Australian researchers have made a discovery that could influence the future of solar cell material design.

A team, led by Professor Timothy Schmidt at UNSW, has been looking at ways to capture the energy of visible light that is currently wasted due to the limitations of silicon, which is only able to access approximately 25 per cent of the solar spectrum.

One of the ways to reduce this waste is through the design of materials that can be coated on top of silicon to capture some of the energy of light that silicon cannot.

By incorporating singlet exciton fission, a process that generates two excitons from a single photon, it is hoped that silicon solar cell efficiencies can be boosted beyond 30 per cent.

The work, published in Nature Chemistry, examines the role of a short-lived (~8 billionths of a second), excited molecular complex called an excimer in singlet exciton fission.

 It overturns previous thinking by demonstrating that these singlet fission materials must avoid excimer formation to reach full potential in enhancing photovoltaic energy conversion.

“As we look to find ways to bring down the cost of solar energy harvesting, we should be designing materials that avoid excimer formation,” Professor Schmidt explains.

“Singlet exciton fission has enormous promise for improving the efficiency of solar cells, but its dynamics are complex and not well understood.”

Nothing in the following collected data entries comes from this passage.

Lemma setPpkIfNotExist_contract_witness :
  setPpkIfNotExist getActiveMasterKey getMasterPassword service 1%positive 2%positive
    syncWorldWithRemotePpk = (Ok tt, syncWorldWithRemotePpk)
  /\ syncInfos
       (setPpkIfNotExist getActiveMasterKey getMasterPassword service 1%positive 2%positive
          syncWorld).2 !! 1%positive
     = Some (withPpk localInfoA pairA).
Proof.
  split.
  - refine (proj1 (setPpkIfNotExist_contract getActiveMasterKey getMasterPassword service
                     1%positive 2%positive localInfoA (withPpk remoteInfoA pairB)
                     syncWorldWithRemotePpk _ _) _).
    + vm_compute. reflexivity.
    + vm_compute. reflexivity.
    + right. left. vm_compute. eauto.
  - refine (proj1 (proj2 (proj1 (proj2
             (setPpkIfNotExist_contract getActiveMasterKey getMasterPassword service
                1%positive 2%positive localInfoA remoteInfoA syncWorld _ _)
             _ _ _ "abc123" "abc123" _ _ _) pairA _ _)));
      try (vm_compute; reflexivity).
    + vm_compute. eauto.
    + discriminate.
Defined.

Lemma decrypt_inspects_only_ppkId_witness :
  let handlerA := ppkEncryptionHandler (id pairA) keysA in
  decrypt handlerA (context handlerA) (stringify envelopeWithoutScheme) "" emptyWorld
  = (Ok "48656c6c6f", logCall CallRsaDecrypt emptyWorld)
  /\ decrypt handlerA (context handlerA)
       (stringify (envelope "e-nano-id" "pkcs1_oaep" cipherA)) "" emptyWorld
     = (Throw (Error "Needs private key e-nano-id to decrypt, but using b-nano-id"),
        emptyWorld).
Proof.
  split.
  - refine (proj1 (proj2
             (decrypt_inspects_only_ppkId (id pairA) keysA (stringify envelopeWithoutScheme) ""
                envelopeWithoutScheme (JStr "b-nano-id") emptyWorld _ _))
             _ (JStr cipherA) (hexDecode cipherA) _ _);
      vm_compute; reflexivity.
  - refine (proj2 (proj1
             (decrypt_inspects_only_ppkId (id pairA) keysA
                (stringify (envelope "e-nano-id" "pkcs1_oaep" cipherA)) ""
                (envelope "e-nano-id" "pkcs1_oaep" cipherA) (JStr "e-nano-id") emptyWorld _ _)
             _) "e-nano-id" _);
      [vm_compute; reflexivity | reflexivity | discriminate | reflexivity].
Defined.

End Witnesses.

(** * Further properties of ppk.ts *)

Section MoreHandler.

Context {rt : Runtime} {Key : Type} {rsa : NodeRSA.Api Key}.

Implicit Types (keys : Key) (w : World) (service : EncryptionService.t).
Implicit Types (pair : PublicPrivateKeyPair).

(** X1: what [decrypt] does with an envelope that is no envelope.  The
    error of [JSON.parse] is thrown on; an envelope that parses to [null]
    throws a [TypeError]; an object without [ppkId] is refused as the
    envelope of the key pair [undefined]; and with the right [ppkId], the
    error of [Buffer.from] on the [ciphertext] is thrown on.  In each case
    the world is as it was: the key object was not asked to decrypt. *)
Theorem decrypt_malformed_envelope (ppkId : string) keys (text password : string) w :
  let handler := ppkEncryptionHandler ppkId keys in
  (forall err : Exn,
     JSON_parse text = Throw err ->
     decrypt handler (context handler) text password w = (Throw err, w))
  /\ (JSON_parse text = Ok JNull ->
      exists message : string,
        decrypt handler (context handler) text password w = (Throw (TypeError message), w))
  /\ (forall fields : list (string * JsVal),
        JSON_parse text = Ok (JObj fields) ->
        lookupField fields "ppkId" = JUndefined ->
        decrypt handler (context handler) text password w
        = (Throw (Error ("Needs private key undefined to decrypt, but using " +:+ ppkId)), w))
  /\ (forall (parsed parsedCiphertext : JsVal) (err : Exn),
        JSON_parse text = Ok parsed ->
        getProp parsed "ppkId" = Ok (JStr ppkId) ->
        getProp parsed "ciphertext" = Ok parsedCiphertext ->
        Buffer_from parsedCiphertext Hex = Throw err ->
        decrypt handler (context handler) text password w = (Throw err, w)).
Proof.
  intros handler. unfold handler. repeat split.
  - intros err Hparse. unfoldM. rewrite Hparse. reflexivity.
  - intros Hparse. unfoldM. rewrite Hparse. simpl. eauto.
  - intros fields Hparse Hfield.
    rewrite (handler_decrypt_mismatch _ _ _ _ (JObj fields) JUndefined);
      [reflexivity | assumption | simpl; congruence | discriminate].
  - intros parsed parsedCiphertext err Hparse Hid Hc Hbuffer.
    rewrite (handler_decrypt_match _ _ _ _ parsed) by assumption.
    unfoldM. rewrite Hc, Hbuffer. reflexivity.
Qed.

(** X2: for a key pair with its password, the handler over the key object
    of [loadPublicKey] encrypts what the handler over the key object of
    [loadPpk] decrypts: the first returns an envelope for any text, and
    the second decrypts that envelope to the text. *)
Theorem public_handler_encrypts_for_full_handler
    (Hjson : JSONRoundTrip rt) service pair (pairPassword : string) (full public : Key)
    (Hpair : KeyPairWithPassword rt rsa service pair pairPassword full public) w :
  loadPublicKey (publicKey pair) w = (Ok public, w)
  /\ (loadPpk service pair pairPassword w).1 = Ok full
  /\ forall (hexaBytes password1 : string) (w1 : World),
       let encryptionHandler := ppkEncryptionHandler (id pair) public in
       let decryptionHandler := ppkEncryptionHandler (id pair) full in
       exists (env : string) (w2 : World),
         encrypt encryptionHandler (context encryptionHandler) hexaBytes password1 w1
         = (Ok env, w2) /\
         forall (password2 : string) (w3 : World),
           decrypt decryptionHandler (context decryptionHandler) env password2 w3
           = (Ok hexaBytes, logCall CallRsaDecrypt w3).
Proof.
  destruct Hpair as (Hpublic & (pem & Hpem & Hfull) & Hmatch).
  split; [rewrite loadPublicKey_eq, Hpublic; reflexivity |].
  split; [rewrite loadPpk_eq, Hpublic; simpl; rewrite Hpem, Hfull; reflexivity |].
  intros hexaBytes password1 w1 encryptionHandler decryptionHandler.
  destruct (Hmatch hexaBytes (rng w1)) as (c & e' & Hc & buffer & Hbuffer & Hback).
  eexists _, _. split; [apply handler_encrypt_ok; exact Hc |].
  intros password2 w3. unfold decryptionHandler.
  rewrite (handler_decrypt_match _ _ _ _ (envelope (id pair) nodeRSAEncryptionScheme c))
    by (try apply Hjson; reflexivity).
  unfoldM. rewrite Hbuffer, Hback. reflexivity.
Qed.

By comparing the fission process when it is run both forwards and in reverse, the researchers were able to perform a simple test of theories for the mechanism of exciton fission.

The result suggests that what had previously been considered as an intermediate in the fission process may in fact be a source of loss.

With this understanding the team was able to propose an important new direction in the search for materials to be used in higher efficiency solar cells.